The success of these two companies comes despite intense price competition in the global PV inverter market, which will remain an omnipresent medium-term threat to the global industry, according to the IHS PV Inverter Intelligence Service. Despite record shipment forecasts of 65GWAC in 2016, average global prices will decrease 10% in 2016; this price pressure will remain a medium-term threat to the global industry, heavily affecting revenue growth in the total market.

Following the extension of the investment tax credit (ITC) in December 2015, IHS has significantly raised the long-term forecast for the United States: shipments in 2016 are now expected to reach more than 13 GWAC. While this situation is a huge benefit to SMA and SolarEdge, new and existing suppliers will also see the increased importance of the U.S. market as justification to further invest in entering the United States and attempt to gain market share.

European suppliers will compete more aggressively in the United States in order to grow their businesses, especially because the European PV market is currently sluggish. Asian suppliers - especially in China and Japan - will expand further in the United States, in order to broaden their geographical presences and reduce over dependence on their domestic markets. This expansion will lead to further price pressure for PV inverters across all system types in the United States through 2019.

SolarEdge recently started shipping its HD-Wave inverters and released new three-phase low power (=99 kW) inverters, in order to remain competitive in its core residential market and grow the company's market share in commercial installations. To remain competitive in pricing and technology, SMA updated its inverter portfolio serving all segments in the United States.

In its main utility-scale segment, SMA also released a higher power central inverter with 1500V capability, which should help the company maintain and win new customers seeking lower balance of system (BoS) costs. SMA's current growth trajectory in the United States is also due in part to last year's exit of Advanced Energy, one of its previous leading competitors for utility-scale projects, which allowed the company to secure a number of major new customers.

In 2016 and beyond, however, TMEIC, Power Electronics, GE, ABB and other suppliers are set to compete aggressively in this segment, particularly given the new long-term certainty of the market afforded by the extension of the ITC. SolarEdge has similarly benefitted from winning a number of key customers, including solar lease suppliers, and the success or failure of its customers could impact its U.S. business in a significant way.

Maintaining its key customers and continuing to expand into new sales channels in 2016 will be crucial to its overall success. Enphase, Fronius, ABB, SMA and other key competitors will be a continuous threat in the residential market.
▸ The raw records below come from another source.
Definition M (A : Type) : Type := St W -> result A * St W.

Definition ret {A : Type} (a : A) : M A := fun s => (Ok a, s).

Definition bind {A B : Type} (m : M A) (k : A -> M B) : M B :=
  fun s =>
    match m s with
    | (Ok a, s') => k a s'
    | (Raise e, s') => (Raise e, s')
    end.

Definition raise {A : Type} (e : exn) : M A := fun s => (Raise e, s).

Definition lift {A : Type} (r : result A) : M A := fun s => (r, s).

Definition get_state : M (St W) := fun s => (Ok s, s).

Definition record (ev : event) (s : St W) : St W :=
  {| world := world s; log := log s ++ [ev]; self := self s;
     Rqueue_all := Rqueue_all s;
     Rqueue_grouped_queues := Rqueue_grouped_queues s |}.

Definition with_world (w : W) (s : St W) : St W :=
  {| world := w; log := log s; self := self s;
     Rqueue_all := Rqueue_all s;
     Rqueue_grouped_queues := Rqueue_grouped_queues s |}.

Definition with_self (q : QueueService) (s : St W) : St W :=
  {| world := world s; log := log s; self := q;
     Rqueue_all := Rqueue_all s;
     Rqueue_grouped_queues := Rqueue_grouped_queues s |}.

Definition with_all (l : list Rqueue) (s : St W) : St W :=
  {| world := world s; log := log s; self := self s;
     Rqueue_all := l;
     Rqueue_grouped_queues := Rqueue_grouped_queues s |}.

Definition with_grouped (gs : list Group) (s : St W) : St W :=
  {| world := world s; log := log s; self := self s;
     Rqueue_all := Rqueue_all s;
     Rqueue_grouped_queues := gs |}.

(** Recording a call without an answer (a [print]). *)
Definition emit (ev : event) : M unit := fun s => (Ok tt, record ev s).

(** Issuing a call: it is recorded, then the environment answers. *)
Definition call {A : Type} (ev : event) (f : W -> result A * W) : M A :=
  fun s =>
    let s1 := record ev s in
    let (r, w) := f (world s1) in (r, with_world w s1).

(** A step of the environment that leaves no trace in the log. *)
Definition ask {A : Type} (f : W -> A * W) : M A :=
  fun s => let (a, w) := f (world s) in (Ok a, with_world w s).
End Monad.

Declare Scope py_scope.
Delimit Scope py_scope with py.
Notation "x <- m ;; k" := (bind m (fun x => k))
  (at level 100, m at next level, right associativity) : py_scope.
Notation "m ;;; k" := (bind m (fun _ => k))
  (at level 100, right associativity) : py_scope.
Open Scope py_scope.

(** ** The class [QueueService] *)

Section QueueService.
Context {W : Type} (E : Env W).

(** [conf["svc"].get("QUEUE_BEAT_TIMEOUT")] *)
Definition QUEUE_BEAT_TIMEOUT : pyval := dict_get (conf_svc E) "QUEUE_BEAT_TIMEOUT".

(** [__init__] *)
Definition init : M (W := W) unit :=
  qs <- call (GetQueues const.STATUS_INITIALIZING)
             (get_queues (rlocker E) const.STATUS_INITIALIZING) ;;
  fun s => (Ok tt,
            with_self {| initializing_queues := qs; pending_queues := None |} s).

(** *** [put_queues_on_pending] *)

Definition not_changed_msg (queue_id : pyval) : string :=
  "There was a problem changing queue with ID " ++ py_str E queue_id
    ++ " to " ++ const.STATUS_PENDING ++ "! " ++ nl
    ++ "Unrecoverable error. Service Exiting...".

(** The body of the [for] loop, over the entries that remain. *)
Fixpoint promote (initializing : list pydict) : M (W := W) unit :=
  match initializing with
  | [] => ret tt
  | queue :: rest =>
      let queue_id := dict_get queue "id" in
      let kwargs := [("status", PyStr "PENDING")] in
      queue_response <- call (ChangeQueue queue_id kwargs)
                             (change_queue (rlocker E) queue_id kwargs) ;;
      body <- lift (json queue_response) ;;
      fields <- lift (py_dict body) ;;
      let is_queue_changed :=
        eq_str (pairs_get fields "status") const.STATUS_PENDING in
      if negb is_queue_changed then
        emit (Print (not_changed_msg queue_id)) ;;;
        raise (SystemExit None)
      else promote rest
  end.

Definition put_queues_on_pending : M (W := W) unit :=
  s <- get_state ;;
  let initializing := initializing_queues (self s) in
  promote initializing ;;;
  (* the [else] of the loop: no [sys.exit()] was reached *)
  emit (Print (if Nat.ltb 0 (List.length initializing)
               then "Service put all queues on " ++ const.STATUS_PENDING
                      ++ " successfully! " ++ nl
               else "No queues to Initialize. " ++ nl)) ;;;
  pending <- call (GetQueues const.STATUS_PENDING)
                  (get_queues (rlocker E) const.STATUS_PENDING) ;;
  emit (Print ("Total Queues that are " ++ const.STATUS_PENDING ++ ": "
                 ++ py_str E (PyInt (Z.of_nat (List.length pending))))).

(** *** [instantiate_pending_queue_objects] *)

Fixpoint instantiate (pending : list pydict) : M (W := W) unit :=
  match pending with
  | [] => ret tt
  | queue :: rest =>
      s <- get_state ;;
      all <- lift (Rqueue_init E (dict_get queue "id")
                     (dict_get queue "priority") (dict_get queue "data")
                     (Rqueue_all s)) ;;
      (fun s' => (Ok tt, with_all all s')) ;;;
      instantiate rest
  end.

Definition instantiate_pending_queue_objects : M (W := W) unit :=
  s <- get_state ;;
  match pending_queues (self s) with
  | None => raise TypeError
  | Some pending => instantiate pending
  end.

(** *** [queue_beat_check] *)

Definition orphan_msg : string :=
  "This queue was an orphan queue! " ++ nl
    ++ "There was no associated client, because queue was not beating "
    ++ " in the last " ++ py_str E QUEUE_BEAT_TIMEOUT ++ " seconds".

Definition queue_beat_check (next_queue : Rqueue) (next_resource : pydict)
  : M (W := W) unit :=
  has_beat <- call (QueueHasBeat (id next_queue) QUEUE_BEAT_TIMEOUT)
                   (queue_has_beat E (id next_queue) QUEUE_BEAT_TIMEOUT) ;;
  if has_beat : bool then
    let signoff := dict_get (data next_queue) "signoff" in
    let link := dict_get (data next_queue) "link" in
    attempt_lock <- call (LockResource next_resource signoff link)
                         (lock_resource (rlocker E) next_resource signoff link) ;;
    shown <- lift (json attempt_lock) ;;
    emit (PrintObj shown) ;;;
    body <- lift (json attempt_lock) ;;
    is_locked <- lift (py_get body "is_locked") ;;
    if truthy is_locked then
      let kwargs := [("status", PyStr const.STATUS_FINISHED);
                     ("final_resource", dict_get next_resource "name")] in
      call (ChangeQueue (id next_queue) kwargs)
           (change_queue (rlocker E) (id next_queue) kwargs) ;;;
      ret tt
    else
      let kwargs := [("status", PyStr const.STATUS_FAILED);
                     ("description",
                      PyStr (str_slice_to 2048 (text attempt_lock)))] in
      call (ChangeQueue (id next_queue) kwargs)
           (change_queue (rlocker E) (id next_queue) kwargs) ;;;
      ret tt
  else
    call (AbortQueue (id next_queue) orphan_msg)
         (abort_queue (rlocker E) (id next_queue) orphan_msg).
There is also an increasingly likely possibility that highly price-competitive Chinese suppliers will establish themselves as approved vendors to leading solar lease installers.

According to the IHS North American PV Intelligence Service, the United States offers a huge long-term opportunity for PV inverter suppliers; however, competition among existing suppliers and new entrants is likely to remain intense in the next two years.

The intense competition will be heightened by expected U.S. demand declines in 2017, due to a pause between the completion of the original utility-scale pipeline built up prior to the extension of the ITC and the new pipeline of projects now being established.